Хотя Чарльз не курил и не интересовался скачками, время, проведенное им вдали от мисс Стэнхоуп, не пропало зря. Еще двое из гостей принца обещали заскочить к нему и взглянуть на привезенные им из Индии и с Востока вещи. Принц по-прежнему проявлял интерес. Он объяснил, что подумывает обновить убранство нескольких комнат в Павильоне в индийском стиле с тем, чтобы они гармонировали с новыми резными каменными ширмами, которые он намеревался добавить к декоративным колоннам снаружи Павильона, и с дополнительными куполами и минаретами, запланированными для крыши.

Войдя в салон вместе с другими мужчинами, Чарльз немедленно отыскал глазами мисс Стэнхоуп. Она увлеченно разговаривала с Грейс. На лицо ее падал теплый розовый свет ближайшего китайского фонаря. По мнению Чарльза, мисс Стэнхоуп была самой привлекательной женщиной в комнате. Значение проблемы установления новых деловых контактов сразу возросло во много раз.

Может ли безденежный мужчина начать ухаживать за нищей горничной? Нет, не горничной – гувернанткой. Окруженный невероятной, бьющей в глаза роскошью, Чарльз Рэмси стоял, мрачно размышляя о том, как мало он может дать любой женщине, даже самой бедной.

Однако, если женское сердце можно было завоевать богатством, стоило ли его вообще завоевывать?

Чарльз не стал решать эту задачу. Он обещал мисс Стэнхоуп сыграть партию в триктрак. Возможно, когда их головы склонятся над доской, он сможет подобающим образом извиниться.

– Мисс Стэнхоуп, доска для триктрака ждет нас. – Сдвинув чалму, он указал в направлении желтой гостиной, куда направлялись многие гости. Там для их развлечения были установлены карточные столы и столы для триктрака.

Во взгляде, который она на него бросила, было что-то новое. Она больше не сердилась на него, но дело было не только в этом. В глубине голубых глаз светилось какое-то потаенное знание, свидетельствующее, что она вдруг осознала, что он из себя представляет. Он и не догадывался, что замеченное им выражение, которое сторонний наблюдатель счел бы действующим на нервы, в точности повторяло выражение, которое, глядя на него, каждый раз видела мисс Стэнхоуп. Чарльз спросил себя, о чем говорили между собой Пруденс и Грейс. Наверное, обсуждали семейство Рэмси.

Мисс Стэнхоуп просунула ему под локоть руку без смущения и колебаний, к которым он уже привык.

– Мы будем делать ставки, милорд? Предупреждаю, у меня нет с собой свободных денег.

И слава Богу, подумал Чарльз, потому что у него тоже их не было.

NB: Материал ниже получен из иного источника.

(* ===== verification/Calls.v ===== *)
(** * Calls of hooked methods

    The system of [System.v] together with what generates its hook methods:
    [HookMethod] asks [BuildDex] of [BuildDex.v] for a hooker class, the runtime
    loads it, and the effects of [HookMethod] on Java objects, the hooker field,
    the native callback and the data of a fast-native hooker, are carried out.  A
    call of a method goes where its entry point leads; a generated hook method
    then runs the instructions its class was built with. *)

From S2P Require Import Prelude Memory Platform HookHelper ArtMethod Records Trampoline Vm MirrorClass ClassLinker.
From S2P Require Import ClassInit Instrumentation Jit HookApi HookSpec System HookerDex DexFile BuildDex.
From Stdlib Require Import Ascii.
From Stdlib Require String.

(** A hook method of a hooker class the runtime has loaded: its class, the id of
    its hooker field, what was asked for and what was built. *)
Record LoadedHook := mkLoaded {
  loaded_class : Z;
  loaded_field : Z;
  loaded_request : DexRequest;
  loaded_code : HookerClass;
}.

(** The Java state that the effects of [HookMethod] write: hooker fields,
    registered natives by class and name, the data of fast-native hookers. *)
Record JavaState := mkJava {
  hooker_fields : gmap (Z * Z) Z;
  natives : gmap (Z * string) Z;
  native_data : gmap Z NativeHookerData;
}.

Definition apply_effect (j : JavaState) (e : Effect) : JavaState :=
  match e with
  | RegisterNatives cls name callback =>
      mkJava (hooker_fields j) (<[(cls, name) := callback]> (natives j)) (native_data j)
  | SetNativeHookerData cls d => mkJava (hooker_fields j) (natives j) (<[cls := d]> (native_data j))
  | SetHookerField cls field object =>
      mkJava (<[(cls, field) := object]> (hooker_fields j)) (natives j) (native_data j)
  | HideNativeMethod _ _ | SetAccessible _ | CopyReflectedFields _ _ | HideMethod _ => j
  end.

Definition apply_effects (l : list Effect) (j : JavaState) : JavaState := foldl apply_effect j l.

Record World := mkWorld {
  system : System;
  build : BuildState;
  loaded : gmap Z LoadedHook;          (* by hook method *)
  java : JavaState;
}.

(** What the embedder asked for when it hooked a method. *)
Record Binding := mkBinding {
  bound_target : TargetInfo;
  bound_request : DexRequest;
  bound_object : Z;
  bound_callback : Callback;
  bound_data : option NativeHookerData;
}.

(** Who a hook method calls: a method of the hooker object, by name or by id, or a
    native function. *)
Inductive Invoked : Type :=
  | Virtual (class_name name : string)
  | ById (id : Z)
  | Registered (callback : option Z).

(** What a call does: run the method's own code; run a generated body, which calls
    back and returns; or run the native entry, which returns what it makes of the
    callback's answer ([None] is [abort]). *)
Inductive CallResult : Type :=
  | OwnCode (code : Z * Z)
  | CallsBack (who : Invoked) (args : list Val) (returned : Val)
  | NativeReturns (result : option Z)
  | Crashes.

(** The types a shorty names. *)
Definition return_of (shorty : string) : ascii :=
  match shorty with String t _ => t | EmptyString => "V"%char end.
Definition params_of (shorty : string) : list ascii :=
  match shorty with String _ l => String.list_ascii_of_string l | EmptyString => [] end.

Section calls.
Context (cur : Arch) (c : Config).
Context (SetNotIntrinsic_ : option (Z → Methods → Methods)) (GetClassDef : Z → Z).
Context (bridge : Z) (interp : option (Z → Methods → Methods)).
Context (init_status : Z) (MoveObsoleteMethod_ : option (Z → Z → Methods → Methods)).
Context (app runtime_code : Z → Prop).
(** The configuration of the library, as [InitConfig] and [Init] leave it. *)
Context (sdk_int : Z) (kDebugBuild : bool) (GetShorty : Z → string).
Context (generated_class_name generated_source_name generated_method_name
         generated_field_name generated_native_field_name : string).
Context (d : DexStatics) (s : Syms) (dex_file_init_with_cl dex_file_init : Z).
(** Boxing, and what a callback that is given arguments returns. *)
Context (valueOf xxxValue : ascii → Z → Z) (answer : Invoked → list Val → Z).
Implicit Types (w : World) (e : BuildEnv) (q : DexRequest).

Abbreviation build_dex := (BuildDex.BuildDex cur sdk_int kDebugBuild generated_class_name generated_source_name
  generated_method_name generated_field_name generated_native_field_name d s dex_file_init_with_cl dex_file_init).
Abbreviation sys_step := (sys_step cur c SetNotIntrinsic_ GetClassDef bridge interp init_status
  MoveObsoleteMethod_ app runtime_code).

(** The class [BuildDex] builds. *)
Definition hooker_of q : option HookerClass :=
  match dex_shorty q with
  | EmptyString => None
  | String _ _ =>
      Some (class_of_request generated_method_name generated_native_field_name (return_of (dex_shorty q))
        (params_of (dex_shorty q)) q)
  end.

(** Loading the class makes its hook method known to the runtime. *)
Definition load_hook q (r : Z * Z * Z * Z) (l : gmap Z LoadedHook) : gmap Z LoadedHook :=
  let '(cls, field, hook, _) := r in
  match hooker_of q with
  | Some code => if (cls =? 0) || (hook =? 0) then l else <[hook := mkLoaded cls field q code]> l
  | None => l
  end.

Definition non_null (r : Z * Z * Z * Z) : Prop := r.1.1.1 ≠ 0 ∧ r.1.1.2 ≠ 0 ∧ r.1.2 ≠ 0 ∧ r.2 ≠ 0.

(** A class that was loaded and its methods are new ones; [backup] is the method of
    the reflected backup. *)
Record new_class w (t : TargetInfo) (backup : Z) (r : Z * Z * Z * Z) : Prop := {
  new_loaded m l : r.1.1.1 ≠ 0 → loaded w !! m = Some l → m ≠ r.1.2 ∧ loaded_class l ≠ r.1.1.1;
  new_data : r.1.1.1 ≠ 0 → native_data (java w) !! r.1.1.1 = None;
  new_hook : r.1.2 ≠ 0 → ¬ app r.1.2 ∧ backuped_methods_ (registry (vm (system w))) !! r.1.2 = None;
  new_methods : non_null r →
    generated_methods cur (vm (system w)) (target_method t) r.1.2 backup ∧
    ¬ app backup ∧ loaded w !! backup = None ∧ backup ≠ r.1.2;
}.

Definition bind q (t : TargetInfo) (obj : Z) (cb : Callback) (has_native_field : bool) (r : Z * Z * Z * Z) : Binding :=
  {| bound_target := t; bound_request := q; bound_object := obj; bound_callback := cb;
     bound_data := if dex_is_fast_native q && has_native_field then Some (hooker_data q t cb r.1.1.2) else None |}.

(** The bindings of a successful call, by hook method. *)
Definition bindings (outcome : option HookOutcome) (hook : Z) (b : Binding) : list (Z * Binding) :=
  match outcome with Some _ => [(hook, b)] | None => [] end.

(** A step: a call of [HookMethod] that passes the checks, with the class
    [BuildDex] makes for it; or any other step of the system. *)
Inductive world_step : World → list Event → list (Z * Binding) → World → Prop :=
  | world_hook w e class_loader (t : TargetInfo) obj cb pack backup has_native_field generated r st' outcome effects v' :
      let v := vm (system w) in
      let q := dex_request c GetShorty v t cb pack in
      accepted v t cb pack →
      build_dex e class_loader q (build w) = Some (r, st') → new_class w t backup r →
      generated_ok cur v generated → (∀ stub, generated = Some stub → ¬ runtime_code stub) →
      app (target_method t) → quiet GetClassDef (system w) (target_method t) →
      HookMethod cur c SetNotIntrinsic_ GetClassDef sdk_int GetShorty (String.eqb generated_source_name "")
        (λ _, r) (λ _, backup) has_native_field t obj cb generated v = (outcome, effects, v') →
      world_step w (hook_events outcome (target_method t) v')
        (bindings outcome r.1.2 (bind q t obj cb has_native_field r))
        (mkWorld (mkSystem v' (initializing (system w))) st' (load_hook q r (loaded w))
          (apply_effects effects (java w)))
  | world_other w evs s' :
      sys_step (system w) evs s' → (∀ target hook, EvHook target hook ∉ evs) →
      world_step w evs [] (mkWorld s' (build w) (loaded w) (java w)).

Inductive world_run : World → list Event → list (Z * Binding) → World → Prop :=
  | world_nil w : world_run w [] [] w
  | world_cons w evs bs w' evs' bs' w'' :
      world_step w evs bs w' → world_run w' evs' bs' w'' → world_run w (evs ++ evs') (bs ++ bs') w''.

(** The library is loaded. *)
Definition initial_world h (code0 : mem) (ids : list Z) (l : LoadState) (j : JavaState) : World :=
  mkWorld (mkSystem (initial_vm h code0 ids) ∅) (nothing_built l) ∅ j.

(** ** A call *)

(** Who the invocation in a hook method reaches. *)
Definition invoked w (l : LoadedHook) (virtual : bool) : Invoked :=
  let q := loaded_request l in
  if virtual then Virtual (dex_hooker_class q) (dex_callback_name q)
  else Registered (natives (java w) !! (loaded_class l, dex_callback_name q)).

Definition run_hook_body w (l : LoadedHook) (body : list Insn) (params : list Val) : CallResult :=
  let field_object := default 0 (hooker_fields (java w) !! (loaded_class l, loaded_field l)) in
  match exec_all valueOf xxxValue field_object (λ virtual, answer (invoked w l virtual)) body (start params) with
  | Some m =>
      match called m, returned m with
      | Some (virtual, args), Some r => CallsBack (invoked w l virtual) args r
      | _, _ => Crashes
      end
  | None => Crashes
  end.

(** The entry of a fast-native hooker reads its data from the class and the object
    from the field; [answer] is given the receiver, the array and the object. *)
Definition run_native_entry w (l : LoadedHook) (va : list Z) : CallResult :=
  let d := native_data (java w) !! loaded_class l in
  let field_object :=
    match d with
    | Some d => default 0 (hooker_fields (java w) !! (loaded_class l, data_field d))
    | None => 0
    end in
  let sh := match d with Some d => shorty d | None => "V"%string end in
  NativeReturns (VNativeHookerEntry valueOf xxxValue d (return_of sh) (params_of sh) field_object
    (λ p receiver args object, answer (Registered (Some p)) [VRef receiver; VArray args; VRef object])
    (λ object id receiver args, answer (ById id)
       (VRef object :: match receiver with Some r => [VRef r] | None => [] end ++ [VArray args])) va).

(** The values of a call, receiver first. *)
Definition with_receiver {A} (is_static : bool) (receiver : A) (values : list A) : list A :=
  (if is_static then [] else [receiver]) ++ values.

(** A call of the method [t]: a body finds its parameters in registers, a native
    entry in its variadic arguments. *)
Definition call w (t receiver : Z) (values : list Z) : CallResult :=
  let v := vm (system w) in
  let m := callee cur v t in
  match loaded w !! m with
  | None => OwnCode (native_code (methods v) m)
  | Some l =>
      let q := loaded_request l in
      match hook_code (loaded_code l) with
      | None => run_native_entry w l (with_receiver (dex_is_static q) receiver values)
      | Some body =>
          run_hook_body w l body
            ((if dex_is_static q then [] else [VRef receiver]) ++ layouts (params_of (dex_shorty q)) values)
      end
  end.

(** ** What a call of a hooked method is meant to do *)

Definition callback_of (cb : Callback) : Invoked :=
  match cb with
  | NativeCallback p => Registered (Some p)
  | JavaCallback _ _ name class_name _ _ => Virtual class_name name
  end.

(** The array the callback is meant to get. *)
Definition array_for (q : DexRequest) (receiver : Z) (values : list Z) : list Z :=
  expected_array valueOf (dex_is_static q) (dex_should_pack q) receiver (params_of (dex_shorty q)) values.

(** The answer to a fast-native hooker; a static method's packed array ends with a
    null element. *)
Definition native_answer (b : Binding) (receiver : Z) (values : list Z) : Z :=
  let q := bound_request b in
  let array := array_for q receiver values ++ (if dex_should_pack q && dex_is_static q then [0] else []) in
  let receiver := if dex_is_static q || dex_should_pack q then 0 else receiver in
  match bound_callback b with
  | NativeCallback p => answer (Registered (Some p)) [VRef receiver; VArray array; VRef (bound_object b)]
  | JavaCallback _ _ _ _ _ id =>
      if bound_object b =? 0 then 0
      else answer (ById id)
             (VRef (bound_object b) :: (if dex_should_pack q then [] else [VRef receiver]) ++ [VArray array])
  end.

Definition expected_call (b : Binding) (receiver : Z) (values : list Z) : CallResult :=
  let q := bound_request b in
  let return_type := return_of (dex_shorty q) in
  if dex_is_fast_native q then
    NativeReturns
      (match bound_data b with
       | Some _ => native_result xxxValue return_type (native_answer b receiver values)
       | None => Some 0
       end)
  else
    let who := callback_of (bound_callback b) in
    let args := expected_args (bound_object b) (dex_is_static q) (dex_is_native_api q) (dex_should_pack q) receiver
      (array_for q receiver values) in
    CallsBack who args (result_of xxxValue return_type (answer who args)).
End calls.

– Может, сыграем на время? – предложил он.

– Время?

– Да. – Он начал объяснять, что имеет в виду, с каждым словом находя свою идею все более привлекательной. – Проигравший расплачивается часом своего времени.

– Времени? Времени для чего? – В ее глазах опять появилось настороженное выражение.

Он пожал плечами.

– Времени, которым выигравший может распоряжаться по своему усмотрению.

Она, нахмурившись, молчала, пока он усаживал ее в кресло у стола, стоявшего поодаль от других.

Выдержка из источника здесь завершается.